Church leaders aren’t the only ones responsible for preparing single women for missions. The church’s lay women can be an integral part of the missions journey for a single woman. I’ve noticed that women often wait for the single woman to ask for help, but for various reasons, many of them will not. Take the initiative and reach out to her. You never know how your counsel might bless a single woman.
Pray for Her and with Her
The easiest way to prepare your single missionary is by walking with her in prayer. From the moment she expresses a desire to go, add her to your prayer list. A commitment to prayer is one of the greatest gifts women can give to the missionary and to the church body. Pray for her and with her. Model what being a prayer warrior looks like and teach her where the true battle lies. Prayer is the best defense against spiritual warfare.
“A commitment to prayer is one of the greatest gifts women can give to the missionary and to the church body.”
Research Her Place of Service
As the missionary prepares to go overseas, she will have her eyes on the field and her heart with the people she wants to serve. What a gift it would be to have someone both curious and knowledgeable about her destination and its culture. Look for books and articles about the country. Research the people. Check articles on world news sites such as BBC. Learn about the major religions.
Don’t just learn about the destination. Talk to her about what you learn. This research develops a heart in you for the people with whom your missionary will serve and gives her a much-needed conversation partner as she prepares.
Don’t be surprised or fearful of the differences and dangers you discover. God’s light is for dark places. This calling will be difficult, perhaps painful, and maybe risky. But she is going because she loves the God of the nations and desires to make him known.
Offer to Teach Her Basic Skills
Preparation, both spiritual and practical, is a huge part of the sending process. Before she goes, teach her the skills she’ll need on the field. Here are a few suggestions to consider.
- Teach her how to walk with Jesus and love his Word, his church, and the lost.
- Model evangelism and discipleship.
- Teach her some of your favorite recipes, especially if they are made from scratch.
- If she is going to an area that still predominantly uses standard vehicles, teach her how to drive a stick shift.
- Teach her how to sew on a button.
- Help her think through a budget and learn how to convert money.
- Give her basic housekeeping tips and life hacks.
- If she is answering a job that requires her to hike or camp, teach her basic survival skills.
- If she will have limited exercise options, teach her how to do a comprehensive workout in her home with minimal equipment.
- Offer to be a resource when she needs one.
Remember that missionary preparation is a church-wide endeavor. Do not feel the pressure to teach her everything. Instead, find other women in the church who can also walk with her as she prepares.
Ask Intentional Questions
Single women going overseas often experience a smorgasbord of emotions, and no two women experience the same struggles as they prepare. Some women are terrified. Others are excited. Some feel prepared. Others don’t.
Don’t make assumptions about her feelings and concerns. Ask and ask often. Her replies will change as she continues the journey. Fears and struggles will be magnified as she lands in her new home, so she needs people who know her specific fears and struggles before she goes.

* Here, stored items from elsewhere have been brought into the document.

(** *** The pattern of a data URI

    [^data:], a lazy capture of [.], [;base64,], a greedy capture of [.],
    and [$]. *)

Definition isLineTerminator (c : N) : bool :=
  ((c =? 10) || (c =? 13) || (c =? 8232) || (c =? 8233))%N.

(** [.] *)
Definition rx_dot (c : N) : bool := negb (isLineTerminator c).

(** A literal: what follows it. *)
Definition rx_lit (lit : jsstring) : matcher :=
  fun s => if startsWith lit s then Some (skipn (length lit) s) else None.

(** The lazy star of [cls] followed by [k]: the continuation is tried first, and
    one more character is taken only when it fails.  The result is the
    capture and what [k] returned. *)
Fixpoint rx_lazy {R : Type} (cls : N -> bool) (k : jsstring -> option R) (s : jsstring)
  : option (jsstring * R) :=
  match k s with
  | Some r => Some ([], r)
  | None =>
      match s with
      | c :: t =>
          if cls c then
            match rx_lazy cls k t with
            | Some (g, r) => Some (c :: g, r)
            | None => None
            end
          else None
      | [] => None
      end
  end.
Definition edit_draft (draft : string) : M state string :=
  try_except
    (log (LogEvent "Starting to edit draft..." false false) >>
     let! analysis := _analyze_draft draft in
     let! improved_draft := _improve_draft draft analysis in
     let! final_draft := _final_review improved_draft in
     log (LogEvent "Draft editing completed" true false) >>
     ret final_draft)
    (λ e,
       log (LogEvent ("Error editing draft: " +:+ str_exn e) true true) >>
       raise e).

End Methods.

End EditDraft.

(** ** The state loggers (actions/utils.py) *)

Module ActionsUtils.

(** A logged entry is a dictionary of Python values. *)
Definition entry := gmap string GPTResearcher.pyval.

(** The [state] argument: its lists of entries, by key (a key may be
    absent), and the calls of [copilotkit_emit_state]. *)
Record state := State { logs : gmap string (list entry); emitted : nat }.

(** [if key not in state: state[key] = []], [state[key].append(item)] and
    the emission that follows *)
Definition append_to (key : string) (item : entry) (st : state) : state :=
  State (<[key := default [] (logs st !! key) ++ [item]]> (logs st))
        (S (emitted st)).

Section Functions.
(** [datetime.datetime.now().isoformat()] *)
Variable now : string.

(** [log_event]: [event.update(metadata)] lets the metadata override the
    fields written before it.  None of the statements of the [try] block
    raises on a dictionary, so the handler is not represented. *)
Definition log_event (event_type message : string) (metadata : option entry)
    (st : state) : state :=
  let event : entry :=
    {[ "type" := GPTResearcher.PyStr event_type;
       "message" := GPTResearcher.PyStr message;
       "done" := GPTResearcher.PyBool false;
       "timestamp" := GPTResearcher.PyStr now ]} in
  let event :=
    match metadata with
    | Some metadata => metadata ∪ event
    | None => event
    end in
  append_to "event_logs" event st.

(** [log_error]; [context] is added when it is a non-empty string. *)
Definition log_error (error : exn) (context : option string) (st : state) : state :=
  let error_log : entry :=
    {[ "type" := GPTResearcher.PyStr "error";
       "message" := GPTResearcher.PyStr (str_exn error);
       "done" := GPTResearcher.PyBool true;
       "error" := GPTResearcher.PyBool true;
       "timestamp" := GPTResearcher.PyStr now ]} in
  let error_log :=
    match context with
    | Some c => if decide (c = "") then error_log
                else <["context" := GPTResearcher.PyStr c]> error_log
    | None => error_log
    end in
  append_to "error_logs" error_log st.

(** [log_progress]; [done] is [progress >= 1.0]. *)
Definition log_progress (step : string) (progress : float) (message : option string)
    (st : state) : state :=
  let progress_log : entry :=
    {[ "type" := GPTResearcher.PyStr "progress";
       "step" := GPTResearcher.PyStr step;
       "progress" := GPTResearcher.PyFloat progress;
       "done" := GPTResearcher.PyBool (1 <=? progress)%float;
       "timestamp" := GPTResearcher.PyStr now ]} in
  let progress_log :=
    match message with
    | Some m => if decide (m = "") then progress_log
                else <["message" := GPTResearcher.PyStr m]> progress_log
    | None => progress_log
    end in
  append_to "progress_logs" progress_log st.
(** * API health monitor (main.ts): a shallow embedding and its properties

    The program probes a fixed list of HTTP endpoints, keeps the records
    of the most recent batch in a module-level variable and serves them
    over a small HTTP interface.  This file embeds

    - the timeout-bounded fetch [fetchWithTimeout] and the prober
      [checkHealth] as computations in a state-and-exception monad
      [Task] (one asynchronous task: its clock, its armed timers, and a
      value or a thrown error);
    - [Promise.all] as the slot-filling procedure it is, run over an
      arbitrary settlement order;
    - [handler] and [backgroundHealthCheck] as programs [Prog] that read
      and write [lastCheckResults] and suspend at each [await];
    - the event loop as a step function over the module state and the
      parked programs, one event per turn, with the reachable states as
      its closure;
    - the script of the dashboard page as a step function over its
      variables, its timers and its requests under way;
    - the numbers read from a string (a path index, an interval typed
      into the page) as doubles: integers rounded to 53 bits, the
      infinities and NaN; a timer delay as the 32-bit integer it is
      converted to, and a date as a time value within 8.64e15 ms of the
      epoch.

    Console output is not part of the modelled state: [console_log] and
    [console_error] are kept where the source has them and do nothing. *)

From Stdlib Require Import ZArith Lia Ascii.
From stdpp Require Import base option list strings gmap pretty.

Local Open Scope string_scope.
Local Open Scope Z_scope.

Set Warnings "-register-all".

(** ** JavaScript values *)

(** The values that end up in records: [undefined] and the JSON-shaped
    ones.  An object is its list of own properties in insertion order,
    the order [JSON.stringify] prints them in; a property that is not in
    the list is absent.  Numbers are the integral ones, which is what
    status codes are; a parsed body is carried along and never looked
    into. *)
Inductive Json : Type :=
| JUndefined
| JNull
| JBool (b : bool)
| JNumber (n : Z)
| JString (s : string)
| JArray (items : list Json)
| JObject (props : list (string * Json)).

“Her life is no less valuable or important if she never marries. A life lived in service to the King’s mission is never wasted, and her identity rests in Christ.”
Here are some questions to consider.
- How is your relationship with God?
- Why do you want to go overseas?
- How does your family feel about you going overseas?
- What are some of your biggest fears as you go overseas?
- What sins do you struggle with?
- What do you do when you are lonely?
- Do you have any specific fears about being a woman in the culture you are going to?
Give Space for Conversations about Singleness
Because going overseas forces many single women to grapple with emotions concerning their marital status, the single woman in your church may need a safe space to talk about singleness. Follow her lead as you have these conversations. Some women are at peace with their singleness and/or weary of the topic. Others need space to explore their fears and struggles before they go. She might be afraid of a lifetime of singleness or heartbroken over unfulfilled dreams. Again, don’t assume you know what she feels. Ask and listen.
There is no one-size-fits-all way to talk to single women about their relationship status. Each woman wrestles through this reality differently. Refrain from platitudes like, “Someday your prince will come.” The truth is, he might not. Many single women have remained both faithful and single to the end. And the greater truth is that her life is no less valuable or important if she never marries. A life lived in service to the King’s mission is never wasted, and her identity rests in Christ. Instill this truth in her as she prepares to go.
Single women preparing for missionary service may seem like they have it all together and need nothing from you, but don’t listen to that lie. Don’t rob yourself or the single woman of the blessing your service to her could be. Take the first step. Reach out to your sister. And watch how God uses your offerings of time, intentionality, and love as part of his big mission.